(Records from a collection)
****************************************

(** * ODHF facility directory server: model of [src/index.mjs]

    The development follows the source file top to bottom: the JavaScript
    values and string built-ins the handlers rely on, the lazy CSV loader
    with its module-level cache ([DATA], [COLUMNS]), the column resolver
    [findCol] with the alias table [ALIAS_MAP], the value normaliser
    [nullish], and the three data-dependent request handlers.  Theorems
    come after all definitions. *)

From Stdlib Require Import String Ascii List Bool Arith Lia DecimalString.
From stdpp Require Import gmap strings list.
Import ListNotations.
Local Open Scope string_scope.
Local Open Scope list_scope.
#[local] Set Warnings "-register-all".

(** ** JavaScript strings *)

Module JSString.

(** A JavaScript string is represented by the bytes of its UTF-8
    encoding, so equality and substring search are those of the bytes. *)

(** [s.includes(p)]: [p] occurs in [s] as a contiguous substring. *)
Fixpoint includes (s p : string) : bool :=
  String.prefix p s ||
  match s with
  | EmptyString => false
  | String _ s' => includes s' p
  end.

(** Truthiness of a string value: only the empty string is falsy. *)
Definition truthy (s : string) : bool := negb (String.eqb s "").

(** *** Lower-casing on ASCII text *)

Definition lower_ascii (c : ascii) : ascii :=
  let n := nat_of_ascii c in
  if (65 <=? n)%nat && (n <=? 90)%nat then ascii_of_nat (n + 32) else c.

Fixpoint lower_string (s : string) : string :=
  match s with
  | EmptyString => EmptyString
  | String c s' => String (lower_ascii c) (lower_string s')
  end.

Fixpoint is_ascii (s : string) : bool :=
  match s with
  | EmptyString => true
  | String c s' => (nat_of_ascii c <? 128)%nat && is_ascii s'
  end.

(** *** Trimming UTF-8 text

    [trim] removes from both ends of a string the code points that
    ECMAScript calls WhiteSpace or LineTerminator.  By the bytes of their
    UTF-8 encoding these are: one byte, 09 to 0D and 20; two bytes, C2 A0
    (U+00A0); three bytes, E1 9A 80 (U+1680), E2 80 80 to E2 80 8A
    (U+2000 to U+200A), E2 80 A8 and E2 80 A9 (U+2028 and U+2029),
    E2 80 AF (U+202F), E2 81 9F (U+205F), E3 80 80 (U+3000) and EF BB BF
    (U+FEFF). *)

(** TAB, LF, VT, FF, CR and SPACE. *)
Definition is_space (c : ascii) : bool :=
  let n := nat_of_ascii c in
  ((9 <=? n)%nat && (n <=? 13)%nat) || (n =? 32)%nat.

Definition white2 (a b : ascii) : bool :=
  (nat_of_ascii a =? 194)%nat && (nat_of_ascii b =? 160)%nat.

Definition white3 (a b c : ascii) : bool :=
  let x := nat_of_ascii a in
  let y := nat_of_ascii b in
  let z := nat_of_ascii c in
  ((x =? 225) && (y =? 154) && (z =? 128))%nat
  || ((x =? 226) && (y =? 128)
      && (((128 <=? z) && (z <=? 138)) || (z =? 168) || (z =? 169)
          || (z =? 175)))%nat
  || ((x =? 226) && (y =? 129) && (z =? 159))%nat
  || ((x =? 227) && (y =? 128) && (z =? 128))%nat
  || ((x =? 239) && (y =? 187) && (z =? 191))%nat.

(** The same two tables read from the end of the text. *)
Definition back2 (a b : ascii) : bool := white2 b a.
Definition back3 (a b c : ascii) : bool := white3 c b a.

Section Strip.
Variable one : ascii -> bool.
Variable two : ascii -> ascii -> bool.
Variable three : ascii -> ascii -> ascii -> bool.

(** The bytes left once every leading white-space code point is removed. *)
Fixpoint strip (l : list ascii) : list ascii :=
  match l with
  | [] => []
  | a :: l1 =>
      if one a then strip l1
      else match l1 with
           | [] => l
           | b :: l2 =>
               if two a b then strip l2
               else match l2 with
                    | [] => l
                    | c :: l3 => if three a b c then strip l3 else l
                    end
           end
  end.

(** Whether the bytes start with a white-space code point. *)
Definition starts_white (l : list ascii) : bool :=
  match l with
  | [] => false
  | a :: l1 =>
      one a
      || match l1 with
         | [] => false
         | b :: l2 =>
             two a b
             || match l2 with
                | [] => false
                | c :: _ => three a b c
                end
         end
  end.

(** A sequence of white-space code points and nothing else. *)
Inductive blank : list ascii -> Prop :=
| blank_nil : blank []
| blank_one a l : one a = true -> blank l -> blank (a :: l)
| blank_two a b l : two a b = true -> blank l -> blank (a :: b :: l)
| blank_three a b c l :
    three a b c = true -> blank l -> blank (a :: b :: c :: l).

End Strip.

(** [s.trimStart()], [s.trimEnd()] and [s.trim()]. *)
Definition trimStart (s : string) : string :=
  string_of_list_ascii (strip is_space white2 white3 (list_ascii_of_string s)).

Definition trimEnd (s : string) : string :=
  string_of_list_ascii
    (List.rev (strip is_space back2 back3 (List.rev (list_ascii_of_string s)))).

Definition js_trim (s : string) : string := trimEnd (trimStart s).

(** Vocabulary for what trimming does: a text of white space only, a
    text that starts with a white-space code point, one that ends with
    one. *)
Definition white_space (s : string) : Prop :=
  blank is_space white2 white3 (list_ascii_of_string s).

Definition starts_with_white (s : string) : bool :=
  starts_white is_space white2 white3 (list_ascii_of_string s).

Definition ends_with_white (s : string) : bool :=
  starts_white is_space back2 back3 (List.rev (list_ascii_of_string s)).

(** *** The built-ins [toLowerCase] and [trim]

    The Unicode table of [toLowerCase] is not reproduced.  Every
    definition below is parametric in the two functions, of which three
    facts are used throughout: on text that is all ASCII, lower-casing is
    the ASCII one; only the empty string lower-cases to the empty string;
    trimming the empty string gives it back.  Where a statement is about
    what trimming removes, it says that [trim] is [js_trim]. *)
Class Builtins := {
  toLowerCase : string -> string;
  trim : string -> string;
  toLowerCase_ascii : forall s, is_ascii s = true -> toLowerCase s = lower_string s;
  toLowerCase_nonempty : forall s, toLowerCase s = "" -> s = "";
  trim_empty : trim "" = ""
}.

****************************************

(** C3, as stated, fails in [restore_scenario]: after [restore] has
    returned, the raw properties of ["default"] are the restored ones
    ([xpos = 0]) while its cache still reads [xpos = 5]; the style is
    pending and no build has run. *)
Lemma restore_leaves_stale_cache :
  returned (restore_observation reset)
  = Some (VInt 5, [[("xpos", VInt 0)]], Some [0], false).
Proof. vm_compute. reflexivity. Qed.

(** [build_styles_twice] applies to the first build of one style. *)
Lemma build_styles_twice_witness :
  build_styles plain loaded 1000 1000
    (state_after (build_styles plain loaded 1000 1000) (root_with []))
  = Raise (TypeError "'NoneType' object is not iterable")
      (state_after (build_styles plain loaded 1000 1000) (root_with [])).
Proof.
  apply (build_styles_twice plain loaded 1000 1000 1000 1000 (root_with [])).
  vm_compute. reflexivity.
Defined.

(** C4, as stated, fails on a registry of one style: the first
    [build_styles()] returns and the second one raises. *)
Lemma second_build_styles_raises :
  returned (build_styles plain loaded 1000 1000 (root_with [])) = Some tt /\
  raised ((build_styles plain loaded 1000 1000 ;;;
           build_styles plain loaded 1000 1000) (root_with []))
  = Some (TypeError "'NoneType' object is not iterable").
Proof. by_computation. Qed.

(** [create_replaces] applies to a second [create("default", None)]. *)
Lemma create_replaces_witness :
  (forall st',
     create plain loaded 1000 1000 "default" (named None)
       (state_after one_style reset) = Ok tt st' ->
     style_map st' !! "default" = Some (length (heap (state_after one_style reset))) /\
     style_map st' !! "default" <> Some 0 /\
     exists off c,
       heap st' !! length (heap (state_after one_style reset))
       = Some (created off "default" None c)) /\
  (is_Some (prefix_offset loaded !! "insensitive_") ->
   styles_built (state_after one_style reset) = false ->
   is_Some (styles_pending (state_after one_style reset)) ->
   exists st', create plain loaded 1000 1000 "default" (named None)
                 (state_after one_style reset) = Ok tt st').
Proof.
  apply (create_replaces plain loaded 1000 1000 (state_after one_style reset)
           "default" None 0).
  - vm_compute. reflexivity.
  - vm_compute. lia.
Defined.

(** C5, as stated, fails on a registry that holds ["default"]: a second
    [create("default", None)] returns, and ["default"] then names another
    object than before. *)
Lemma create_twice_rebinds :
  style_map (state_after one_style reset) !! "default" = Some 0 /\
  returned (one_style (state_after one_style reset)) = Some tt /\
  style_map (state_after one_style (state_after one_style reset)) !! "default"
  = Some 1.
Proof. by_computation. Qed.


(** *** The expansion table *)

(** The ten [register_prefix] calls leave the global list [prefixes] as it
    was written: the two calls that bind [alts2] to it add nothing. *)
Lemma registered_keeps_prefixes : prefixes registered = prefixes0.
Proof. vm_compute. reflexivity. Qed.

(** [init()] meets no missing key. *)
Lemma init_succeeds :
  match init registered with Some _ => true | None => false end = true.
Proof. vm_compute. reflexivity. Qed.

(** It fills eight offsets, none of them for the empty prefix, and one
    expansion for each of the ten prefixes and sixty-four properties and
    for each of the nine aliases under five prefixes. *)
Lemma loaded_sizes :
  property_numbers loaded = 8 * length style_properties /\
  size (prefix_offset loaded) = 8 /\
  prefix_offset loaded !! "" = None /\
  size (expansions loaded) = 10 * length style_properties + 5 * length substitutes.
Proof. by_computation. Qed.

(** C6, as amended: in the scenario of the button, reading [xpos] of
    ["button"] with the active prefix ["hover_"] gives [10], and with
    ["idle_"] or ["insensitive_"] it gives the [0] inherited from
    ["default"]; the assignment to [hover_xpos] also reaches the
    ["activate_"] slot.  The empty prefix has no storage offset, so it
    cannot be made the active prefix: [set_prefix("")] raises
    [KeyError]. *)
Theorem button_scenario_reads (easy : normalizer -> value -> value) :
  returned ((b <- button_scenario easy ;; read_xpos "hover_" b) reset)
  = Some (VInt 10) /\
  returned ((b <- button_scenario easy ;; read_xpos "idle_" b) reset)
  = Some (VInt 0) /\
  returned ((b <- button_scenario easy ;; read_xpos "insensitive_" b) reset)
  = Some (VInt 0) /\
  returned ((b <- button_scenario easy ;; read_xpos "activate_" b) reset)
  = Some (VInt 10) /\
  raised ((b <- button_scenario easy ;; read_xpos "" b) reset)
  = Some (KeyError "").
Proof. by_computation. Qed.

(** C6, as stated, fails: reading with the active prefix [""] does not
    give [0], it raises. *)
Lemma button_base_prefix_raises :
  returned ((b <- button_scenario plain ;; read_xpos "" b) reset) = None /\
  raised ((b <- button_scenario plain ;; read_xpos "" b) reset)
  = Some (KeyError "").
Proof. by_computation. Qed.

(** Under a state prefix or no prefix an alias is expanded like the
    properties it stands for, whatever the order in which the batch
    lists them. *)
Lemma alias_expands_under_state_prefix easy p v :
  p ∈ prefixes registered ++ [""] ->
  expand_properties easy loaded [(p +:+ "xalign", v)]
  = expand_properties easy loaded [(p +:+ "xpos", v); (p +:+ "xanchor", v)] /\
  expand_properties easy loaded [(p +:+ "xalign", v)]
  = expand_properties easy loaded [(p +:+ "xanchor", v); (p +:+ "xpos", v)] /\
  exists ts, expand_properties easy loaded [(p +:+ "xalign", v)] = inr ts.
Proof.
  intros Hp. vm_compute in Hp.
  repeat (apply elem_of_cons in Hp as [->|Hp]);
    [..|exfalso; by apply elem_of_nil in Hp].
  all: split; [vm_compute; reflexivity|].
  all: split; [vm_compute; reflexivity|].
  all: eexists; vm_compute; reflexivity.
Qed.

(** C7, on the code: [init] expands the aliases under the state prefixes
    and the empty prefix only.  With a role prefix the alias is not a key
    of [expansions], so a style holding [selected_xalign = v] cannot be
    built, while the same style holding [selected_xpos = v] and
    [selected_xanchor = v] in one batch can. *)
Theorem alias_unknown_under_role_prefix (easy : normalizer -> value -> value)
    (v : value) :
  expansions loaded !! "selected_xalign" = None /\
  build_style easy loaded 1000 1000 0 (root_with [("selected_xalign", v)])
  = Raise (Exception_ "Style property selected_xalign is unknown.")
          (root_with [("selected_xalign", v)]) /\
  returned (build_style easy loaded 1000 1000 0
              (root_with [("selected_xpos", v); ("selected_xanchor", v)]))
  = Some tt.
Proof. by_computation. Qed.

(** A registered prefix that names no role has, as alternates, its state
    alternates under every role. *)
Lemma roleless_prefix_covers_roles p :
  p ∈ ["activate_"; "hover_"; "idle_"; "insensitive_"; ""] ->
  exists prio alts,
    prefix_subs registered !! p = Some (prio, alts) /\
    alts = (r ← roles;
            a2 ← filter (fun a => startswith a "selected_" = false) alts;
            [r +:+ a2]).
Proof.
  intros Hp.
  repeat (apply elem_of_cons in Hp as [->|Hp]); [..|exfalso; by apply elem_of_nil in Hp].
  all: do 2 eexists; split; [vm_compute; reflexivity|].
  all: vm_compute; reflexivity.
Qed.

****************************************

• _WORK TASK_
Number of lines above containing "prio": state it and nothing else.

• _RESPONSE TO THIS TASK_
2